Jedes Jahr im Mai / Juni wird der Innenhof der Landcommanderij Alden Biesen zum Treffpunkt für Opernliebhaber. Ein majestätischer Rahmen, der sicherlich einen zusätzlichen Wert bietet.
In dieser Ausgabe liegt der Fokus auf dem Operettenrepertoire des österreichisch-ungarischen Komponisten Franz Léhar.
Während dieser Sommeropern-Ausgabe wird der Innenhof der Landcommanderij Alden Biesen in
Villa Léhar umbenannt. Franz Léhar, der meistgefeierte Komponist des 20. Jahrhunderts im Genre der „Wiener Operette", hob die leichte Musik und die Operette auf ein höheres Niveau. Seine schönsten Operetten schrieb er in seinem Sommerhaus in Bad Ischl an der Traun. Er kaufte die Villa 1910 und wohnte dort während der Sommermonate von 1912 bis zu seinem Tod 1948.
Alles hat seine Zeit und seinen Höhepunkt. Langsam erlosch das Interesse für Operette. Junge Talente regten sich und übernahmen das Ruder mit neuer Musik. Operette wurde unmodern.
Obwohl das Operettengenre viele schöne Melodien hervorbrachte, werden Operetten kaum noch aufgeführt. Die romantischen und frivolen Lieder aus den vielen Operetten färbten das Leben unserer Eltern und Großeltern. Es verdient Lob, dass Lieder, die zum kollektiven Gedächtnis eines älteren Publikums gehören, wieder zum Zuge kommen.

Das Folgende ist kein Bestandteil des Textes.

(** The invariant at the end, the weak references being updated. *)
Lemma collected_spec s1 s2 s' φ D : inv g s1 φ [] no_hole D → (∀ a, a ∈ cells g → a ∈ D) → Forall weak_at (weaks g) → weak_done φ (reverse (weaks g)) s1 s2 → words s' = words s2 → rest s' = rest s2 →
  caml_young_start (young s') = ys g → caml_young_end (young s') = ye g → caml_young_ptr (young s') = caml_young_end (young s') →
  ptr (caml_ref_table s') = base (caml_ref_table s') → ptr (caml_weak_ref_table s') = base (caml_weak_ref_table s') → final_old (roots s') = final_young (roots s') → caml_in_minor_collection s' = 0 →
  collected φ s'.
Proof.
  intros HI HD Hwk (W1 & W2 & W3 & W4) Ew Er Ey1 Ey2 Ey3 Er1 Er2 Er3 Er4. rewrite Forall_forall in Hwk.
  assert (∀ a, a ∉ weaks g → words s' !! a = words s1 !! a) as Hag by (intros a Ha; rewrite Ew; apply W2; by rewrite elem_of_reverse).
  assert (∀ a, ¬ client g a → a ∉ weaks g) as Hnc by (intros a Ha Hin; by apply Ha, (Hwk a Hin)).
  split.
  - intros a Ha. destruct (v_cells _ _ _ _ _ _ HI a Ha ltac:(tauto)) as (v & Ev & Hw). rewrite decide_True in Hw by by apply HD.
    destruct (v_mapped _ _ _ _ _ _ HI a) as [y Hy]; [apply (wf_cells g Hwf a Ha)|]. exists v, y. rewrite <- Hw. split_and!; [done..|]. rewrite Hag; [done|]. intros Hin. by destruct (Hwk a Hin) as (_ & _ & Hn & _).
  - intros b. split.
    + intros [n En]. by destruct (v_dom _ _ _ _ _ _ HI b n En) as (o & _ & _ & Hl & _).
    + intros (v & Hv & Hy & Ht). pose proof (live_new s1 φ D v HI HD Hv) as Hn. unfold new, move in Hn. rewrite Hy in Hn. unfold target in Ht. rewrite Ht in Hn.
      unfold block_of in Ht. destruct (tag0 g (skip g v) =? Infix_tag) eqn:Ei; [|by rewrite <- Ht]. destruct (φ !! b); [done|]. by destruct Hn.
  - intros b n En. destruct (v_dom _ _ _ _ _ _ HI b n En) as (o & Eo & _ & _ & Hh & _). exists o. split_and!; [done| |].
    + destruct Hh as (h & Hh & Hsz). exists h. rewrite Hag; [done|]. apply Hnc. by eapply new_header.
    + intros i x Hx. pose proof (conj En (conj Eo Hx) : in_new g φ b n o i x) as Hin. destruct (new_cell g s1 _ _ _ _ HI _ _ _ _ _ Hin) as (_ & _ & Hcl & _). rewrite Hag by by apply Hnc.
      destruct (Z.leb_spec No_scan_tag (o_tag o)) as [Hge|Hlt]; [eapply v_raw; [done..| |done]; tauto|]. eapply v_copied; [done..| |done|]; [tauto|]. intros Hb. by apply elem_of_nil in Hb.
  - apply (v_apart _ _ _ _ _ _ HI).
  - intros b n o a En Eo (i & Hi & ->). destruct (Z.eq_dec i (-1)) as [->|Hne].
    + replace (n + 8 * -1) with (n - 8) by lia. by destruct (new_header g Hwf s1 _ _ _ _ HI b n o En Eo) as (_ & ? & _ & ?).
    + destruct (lookup_lt_is_Some_2 (o_fields o) (Z.to_nat i)) as [x Hx]; [unfold o_len in Hi; lia|]. pose proof (conj En (conj Eo Hx) : in_new g φ b n o (Z.to_nat i) x) as Hin.
      destruct (new_cell g s1 _ _ _ _ HI _ _ _ _ _ Hin) as (_ & _ & ? & _ & ?). by rewrite Z2Nat.id in * by lia.
  - intros v y Hv Hy. by eapply new_not_young.
  - intros a v Ha Ev. destruct (W1 a) as (v' & Ev' & Hw); [by rewrite elem_of_reverse|]. rewrite Ev in Ev'. injection Ev' as <-. by rewrite Ew.
  - intros a Hc Hy Hn Hw. rewrite Hag by done. by apply (v_frozen _ _ _ _ _ _ HI).
  - split_and!; try done. destruct (v_young _ _ _ _ _ _ HI) as [Y1 Y2]. apply (major_frame s1 s'); try congruence; [by rewrite Er, W3| |apply HI].
    intros a Ho. apply Hag. intros Hin. by apply (v_client _ _ _ _ _ _ HI a); [apply (Hwk a Hin)|].
Qed.

(** The end of a collection. *)
Lemma finish_spec s1 s2 φ D : inv g s1 φ [] no_hole D → (∀ a, a ∈ cells g → a ∈ D) → Forall weak_at (weaks g) → weak_done φ (reverse (weaks g)) s1 s2 →
  runs (modify_young_ptr (λ y, if caml_young_ptr y <? caml_young_start y then caml_young_start y else caml_young_ptr y) ;;;
   mmodify (λ s, let t := stats s in
     set_stats (Stats (caml_young_limit t) (caml_force_major_slice t) (caml_something_to_do t) (caml_allocated_words t)
       (caml_stat_minor_words t + (caml_young_end (young s) - caml_young_ptr (young s)) / 8) (caml_stat_promoted_words t) (caml_stat_minor_collections t)) s) ;;;
   modify_young_ptr caml_young_end ;;;
   mmodify (λ s, let t := stats s in
     set_stats (Stats (caml_young_start (young s)) (caml_force_major_slice t) (caml_something_to_do t) (caml_allocated_words t)
       (caml_stat_minor_words t) (caml_stat_promoted_words t) (caml_stat_minor_collections t)) s) ;;;
   clear_table Strong ;;;
   clear_table Weak ;;;
   mmodify (set_in_minor 0)) (λ _, runs caml_final_empty_young_r (λ _ s', collected φ s')) s2.
Proof.
  intros HI HD Hwk Hd. pose proof Hd as (_ & _ & E2 & _). destruct (v_young _ _ _ _ _ _ HI) as [Y1 Y2].
  unfold runs at 1, mbnd, mmodify, modify_young_ptr, clear_table, modify_table, mbnd, mmodify. cbn. unfold runs, caml_final_empty_young_r, mmodify.
  apply (collected_spec s1 s2 _ φ D); try done; cbn; rewrite E2; done.
Qed.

Wie ein Groschen rollen kann
Ein touristischer Ausflug kann zu Ideen führen. Als Piet Vansichen, künstlerischer Direktor von Alden Biesen, die
Villa Léhar in Bad Ischl besuchte, entstand bei ihm die Idee, diese Villa als Aufhänger für eine neue Produktion zu nutzen. Es wurde eine Handlung geschrieben, in der Léhars Werk umfassend zu Geltung kommt, aber auch Zeitgenossen werden einbezogen und Komponisten, die Léhar bewunderte. Es kommen vorbei: Strauss, Verdi, Dvořák
, Offenbach, Puccini. Das Bühnenbild ist eine Art Replik des reichen Interieurs der
Villa Léhar, jetzt ein Museum, mit einer Fülle von Kunstwerken. Das Publikum wird in sein musikalisches Universum eingetaucht. Der Ansatz: ein Führer, der Besucher durch die Villa leitet, Rolle für Koen Crucke, und dabei wird etwas wie eine Tranche de vie über Léhars Lebensweg erzählt, wirkt etwas mager. Musik und Gesang sind üppig und hinreißend, aber das Ganze ergibt kein konsistentes Ganzes und entbehrt gewissermaßen der Substanz.
Solisten
Die musikalische Leitung wurde dem niederländischen Dirigenten und Pianisten Enrico Delamboye anvertraut. Regie, Bühnendesign und Lichtgestaltung stehen unter der Leitung von Bruno Van Heystraeten.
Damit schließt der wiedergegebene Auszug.